→ **Stored items**
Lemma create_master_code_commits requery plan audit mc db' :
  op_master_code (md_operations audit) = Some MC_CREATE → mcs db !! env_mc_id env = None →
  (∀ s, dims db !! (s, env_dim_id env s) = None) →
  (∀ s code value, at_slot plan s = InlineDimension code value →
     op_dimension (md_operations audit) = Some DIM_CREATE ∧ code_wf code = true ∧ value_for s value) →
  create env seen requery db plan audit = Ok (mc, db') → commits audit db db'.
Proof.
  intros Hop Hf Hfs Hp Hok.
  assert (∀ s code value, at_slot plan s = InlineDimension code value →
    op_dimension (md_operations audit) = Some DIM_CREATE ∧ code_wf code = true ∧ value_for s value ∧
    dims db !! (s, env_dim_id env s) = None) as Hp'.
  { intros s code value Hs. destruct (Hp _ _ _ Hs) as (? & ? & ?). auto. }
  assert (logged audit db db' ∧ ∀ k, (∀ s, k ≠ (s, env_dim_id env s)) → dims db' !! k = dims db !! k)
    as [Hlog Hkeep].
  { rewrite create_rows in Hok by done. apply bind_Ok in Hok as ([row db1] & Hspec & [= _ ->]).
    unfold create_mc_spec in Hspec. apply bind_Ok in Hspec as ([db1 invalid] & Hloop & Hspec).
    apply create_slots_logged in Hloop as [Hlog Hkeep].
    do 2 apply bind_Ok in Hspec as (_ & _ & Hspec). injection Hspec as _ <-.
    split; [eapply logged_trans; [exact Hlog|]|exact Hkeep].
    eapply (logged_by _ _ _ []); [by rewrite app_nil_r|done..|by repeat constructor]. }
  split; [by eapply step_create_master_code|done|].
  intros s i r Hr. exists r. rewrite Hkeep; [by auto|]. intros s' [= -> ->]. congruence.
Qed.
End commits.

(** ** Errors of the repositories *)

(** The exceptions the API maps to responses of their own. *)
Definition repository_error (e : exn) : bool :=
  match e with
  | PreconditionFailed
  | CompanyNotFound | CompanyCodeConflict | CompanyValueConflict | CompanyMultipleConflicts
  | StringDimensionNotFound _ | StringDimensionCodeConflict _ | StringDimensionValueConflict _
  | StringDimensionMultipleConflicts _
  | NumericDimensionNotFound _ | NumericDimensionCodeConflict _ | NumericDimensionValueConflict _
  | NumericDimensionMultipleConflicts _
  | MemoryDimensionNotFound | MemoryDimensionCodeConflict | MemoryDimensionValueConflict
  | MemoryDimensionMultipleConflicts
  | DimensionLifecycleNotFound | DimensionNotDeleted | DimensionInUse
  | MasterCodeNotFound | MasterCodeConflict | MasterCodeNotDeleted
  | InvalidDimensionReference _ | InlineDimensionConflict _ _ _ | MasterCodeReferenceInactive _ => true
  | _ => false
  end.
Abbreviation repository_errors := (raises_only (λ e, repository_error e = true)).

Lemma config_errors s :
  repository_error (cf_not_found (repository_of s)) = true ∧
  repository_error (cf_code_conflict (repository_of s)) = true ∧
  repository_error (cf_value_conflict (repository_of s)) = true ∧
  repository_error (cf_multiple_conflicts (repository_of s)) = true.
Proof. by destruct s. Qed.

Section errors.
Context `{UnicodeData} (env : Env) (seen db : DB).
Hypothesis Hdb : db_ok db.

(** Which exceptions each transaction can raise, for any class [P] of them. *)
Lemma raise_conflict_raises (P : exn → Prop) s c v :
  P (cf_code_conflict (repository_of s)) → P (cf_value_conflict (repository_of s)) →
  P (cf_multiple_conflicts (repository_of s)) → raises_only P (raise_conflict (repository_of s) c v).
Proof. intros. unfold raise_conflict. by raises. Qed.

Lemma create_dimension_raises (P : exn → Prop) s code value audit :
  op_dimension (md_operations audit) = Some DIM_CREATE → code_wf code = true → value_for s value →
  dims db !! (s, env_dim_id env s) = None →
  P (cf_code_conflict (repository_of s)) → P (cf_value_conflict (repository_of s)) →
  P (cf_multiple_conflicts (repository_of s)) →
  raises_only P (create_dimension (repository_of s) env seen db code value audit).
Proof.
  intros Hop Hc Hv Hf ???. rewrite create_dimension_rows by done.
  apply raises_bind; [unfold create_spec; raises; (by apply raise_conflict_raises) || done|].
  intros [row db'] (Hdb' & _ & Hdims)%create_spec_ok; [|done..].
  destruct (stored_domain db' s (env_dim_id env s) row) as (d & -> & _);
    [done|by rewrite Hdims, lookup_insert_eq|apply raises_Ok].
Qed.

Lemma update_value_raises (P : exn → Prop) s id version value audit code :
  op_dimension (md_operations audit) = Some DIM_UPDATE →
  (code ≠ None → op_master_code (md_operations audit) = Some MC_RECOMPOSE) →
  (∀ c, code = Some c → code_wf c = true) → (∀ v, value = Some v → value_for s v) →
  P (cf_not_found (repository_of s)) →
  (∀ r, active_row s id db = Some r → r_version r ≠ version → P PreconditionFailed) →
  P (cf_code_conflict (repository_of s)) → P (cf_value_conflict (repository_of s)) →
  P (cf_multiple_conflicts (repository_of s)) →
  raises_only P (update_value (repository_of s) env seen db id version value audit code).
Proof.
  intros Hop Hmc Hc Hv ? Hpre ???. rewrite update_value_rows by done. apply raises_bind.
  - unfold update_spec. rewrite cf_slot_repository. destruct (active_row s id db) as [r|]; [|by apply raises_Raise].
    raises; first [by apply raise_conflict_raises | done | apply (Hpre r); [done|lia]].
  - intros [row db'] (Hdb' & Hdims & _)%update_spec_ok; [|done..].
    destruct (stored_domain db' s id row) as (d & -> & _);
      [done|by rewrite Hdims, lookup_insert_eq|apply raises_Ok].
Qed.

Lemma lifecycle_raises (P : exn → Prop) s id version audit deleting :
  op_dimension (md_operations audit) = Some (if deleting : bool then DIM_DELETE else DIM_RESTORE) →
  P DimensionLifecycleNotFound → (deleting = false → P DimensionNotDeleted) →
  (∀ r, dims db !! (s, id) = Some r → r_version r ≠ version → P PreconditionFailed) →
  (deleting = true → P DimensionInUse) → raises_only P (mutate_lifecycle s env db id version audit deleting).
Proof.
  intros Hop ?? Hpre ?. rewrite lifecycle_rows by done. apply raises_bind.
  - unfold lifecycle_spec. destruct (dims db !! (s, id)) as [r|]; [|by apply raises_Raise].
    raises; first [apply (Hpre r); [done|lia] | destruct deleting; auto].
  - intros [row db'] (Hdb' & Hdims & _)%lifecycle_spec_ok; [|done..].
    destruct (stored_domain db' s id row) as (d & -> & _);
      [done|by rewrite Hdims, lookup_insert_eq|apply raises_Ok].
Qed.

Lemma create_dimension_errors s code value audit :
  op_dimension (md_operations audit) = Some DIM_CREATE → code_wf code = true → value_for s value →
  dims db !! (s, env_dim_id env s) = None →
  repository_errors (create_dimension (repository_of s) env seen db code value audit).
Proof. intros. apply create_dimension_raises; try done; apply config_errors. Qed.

→ **What you are asked to do**
Among the entries above, find the line with "op_dimension (md_operations audit) = Some DIM_UPDATE" and the line with "intros Hop Hmc"; give again exactly these two lines and all lines between them.

→ **Completed task**
  op_dimension (md_operations audit) = Some DIM_UPDATE →
  (code ≠ None → op_master_code (md_operations audit) = Some MC_RECOMPOSE) →
  (∀ c, code = Some c → code_wf c = true) → (∀ v, value = Some v → value_for s v) →
  P (cf_not_found (repository_of s)) →
  (∀ r, active_row s id db = Some r → r_version r ≠ version → P PreconditionFailed) →
  P (cf_code_conflict (repository_of s)) → P (cf_value_conflict (repository_of s)) →
  P (cf_multiple_conflicts (repository_of s)) →
  raises_only P (update_value (repository_of s) env seen db id version value audit code).
Proof.
  intros Hop Hmc Hc Hv ? Hpre ???. rewrite update_value_rows by done. apply raises_bind.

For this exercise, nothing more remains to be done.